Hmm well when I looked at your logs, it seemed that the most time was spent in the last step, which is writing playlists and cleaning up unused tracks/playlists in the Engine database. So that is after the file copying, so I think file copying is unrelated.
I don’t know of any Mac setting that might affect this, but I’m no Mac expert by any means.
I suppose you could try carbon copying the drive to a different drive, then export Lexicon to that drive and see how fast that is. If it is faster, then it must be related to that specific drive or USB.
Okay, I made a drastic decission I’m going to use my other MacBook for Lexicon. I thought about that before, but then it didn’t seem to work on that MacBook also. Today I realized then the problem was the name of the external SSD-drive and that was solved. So I tried again and now the syncing-process went well on the other MacBook. The difference between them is the OS. I upgraded the one I was working on to Catalina and the other one was still Mojave. (And I’m going to keep it like that ) So, fingers crossed, I hope this will be the answer.

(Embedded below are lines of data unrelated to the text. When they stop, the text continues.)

(** * Order-book cache, impact calculator and signal handler

    A shallow embedding of the C++ headers of [sovereign/cpp_runner]:

    - [order_book_types.hpp]: venues, instrument types, books, decisions;
    - [impact_calculator.hpp]: the sell and buy walks and their helpers;
    - [order_book_cache.hpp]: [OrderBookCache] and [InstrumentCache];
    - [exchange_handlers/deribit.hpp]: the parser of the Deribit answers;
    - [signal_handler.hpp]: [process_signal], [process_instrument_signal].

    Conventions of the embedding.

    - A [double] is an exact rational ([Q]); rounding, infinities and NaN are
      not represented.  Equalities between computed doubles are therefore
      stated with [==] (equality of rationals).  The two walks are given a
      second time over binary64 floating-point numbers (module [Binary64]),
      to evaluate them with the rounding the processor performs.
    - [uint64_t] counters are [N] with the wrap-around at [2^64] written out.
    - A [steady_clock::time_point] is a number of nanoseconds ([Z]); every
      function that reads the clock takes the reading as the argument [now].
    - Locks are not represented: each cache operation is one atomic state
      transformer, which is what the exclusive hold provides.
    - [snprintf]-built reason strings are kept as a tagged value ([Reason.t])
      whose arguments are the values handed to the format. *)

From Stdlib Require Import QArith Qabs Qminmax Lqa ZArith NArith Lia List Floats.
From Stdlib Require Import Ascii.
From stdpp Require Import gmap strings list.

Local Open Scope Q_scope.

(* ====================================================================== *)
(** * Numeric conventions *)
(* ====================================================================== *)

Abbreviation double := Q (only parsing).

(** [a < b] on doubles, as a boolean. *)
Definition Qlt_bool (a b : Q) : bool := negb (Qle_bool b a).

(** [std::min(a, b)] is [(b < a) ? b : a]. *)
Definition std_min (a b : Q) : Q := if Qlt_bool b a then b else a.

(** [std::abs] on doubles. *)
Definition std_abs (a : Q) : Q := Qabs a.

(** [uint64_t] increment. *)
Definition U64_MODULUS : N := (2 ^ 64)%N.

Definition u64_incr (n : N) : N := ((n + 1) mod U64_MODULUS)%N.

Well… I’m sorry to say it worked just once like it should on the other MacBook. Now syncing is taking a lot of hours again. I’m starting to think my MacBooks are just to old for the job. I have RekordBox running too, to fill up a drive for playing at places where they have Pioneer. That also takes multiple days. It’s strange, I never had the impression my MacBooks were slow, but now they suddenly seem to be, for some jobs a least. Copying with CCC still goes fast. Maybe there’s still some kind of bug somewhere. Don’t know.
It could definitely be a bug but I don’t really know what it could be… Just wish I could reproduce it here I’m not giving up though but at the moment focused on other tasks, to get the final release ready
Just noticed that syncing just one playlist (even very big ones, containing many folders with playlists) is relatively much faster than a full sync. I have eight main categories of playlists and I think syncing one of them costs minutes, while a full sync takes hours. Maybe that’s a clue?
I guess it must have something to do with the amount of calls it makes to the database. More tracks means more calls. It all happens pretty efficiently though, but maybe there is some kind of buffer problem on certain USB devices.
What drive is it exactly? Do you have a link? If it’s not expensive, I can buy one and test it. Not sure we will see the problem here but it will get us slightly closer.
I may have discovered something. When I sync just a playlist, it goes fast. Also when I sync a folder with playlists in it. But there’s one very big folder with playlists. I call it the Collection Playlist (although it’s actually a folder) and every track should be in there and it’s divided in a lot of folders and playlists. When I try to sync this Collection PLaylist-folder, it takes like forever.
The other folders and playlists are more specified for occasions, like weddings, festivals, luxurous locations, etcetera. Syncing them doesn’t take this much time. That all seems kind of logic, but when I take just one playlist of the ‘Collection playlist’, it also takes like forever, although it’s just a small playlist.
So I synced the ‘Miauw’-folder (with some folders and playlists in it) and it took a minute. After that I took one small playlist called ‘Bizar’ in the Collection Playlist-folder. I aborted syncing after 15 minutes (because I wanted to work in Lexicon), but it obviously took al lot more time. So could it be that being part of a very big folder slows the syncing of a specific playlist?
Weird, I don’t expect that to influence it. And if you move that playlist elsewhere? So it’s no longer part of that big folder. Should not make any difference, but if it does, that would be something
Another thing I noticed: when I delete the database of the target-disk, syncing goes very fast. After re-importing track-information in Engine DJ and syncing again, the process is slower, but still acceptable. But what was really slowing the process (I think) was analyzing the tracks in Engine DJ. I stopped doing that and leave it to the SC6000’s to fabricate the preview. That really helps. (Although yesterday, at a great gig, previews didn’t always show up.) So at the end I guess comparing the databases of the source and the target is what taking all the time. Does that make sence?
Could be yes, it does compare data in order to know if it should be updated. But that just makes it slower the more tracks are compared. Nothing that should spike it to extremes like 5 hours.
I’ve tried it some more but really can’t reproduce it here. I did add a small fix to the Engine database where generated waveforms (and cues added manually) on the device did not save to the database. That should be resolved so it should make the situation a bit better. You’ll have to delete the database from the device so it gets re-created though.
Uploading the new update now.
Okay, thanks! We’ll see what the future brings… Meanwhile I’m trying to fill a disk via Rekordbox (synced by Lexicon) and this is also going very very slow. It proceeds, but will take days…
Yeah another user reported that writing the RB6 database can also be equally slow like Engine (both SQLite). Can’t reproduce that either so I really think it must be hardware related.
If you can try somehow confirming that it is external drive related then I’ll buy an identical drive and see what happens here. Maybe swap the drive for another one and test the speed? Especially different USB versions would be a good test.
I’ll try. The one I’m using now is a ‘regular’ one. Of course ssd is quicker. I’ll see if I can fix another regular one, of another brand. That will take some time.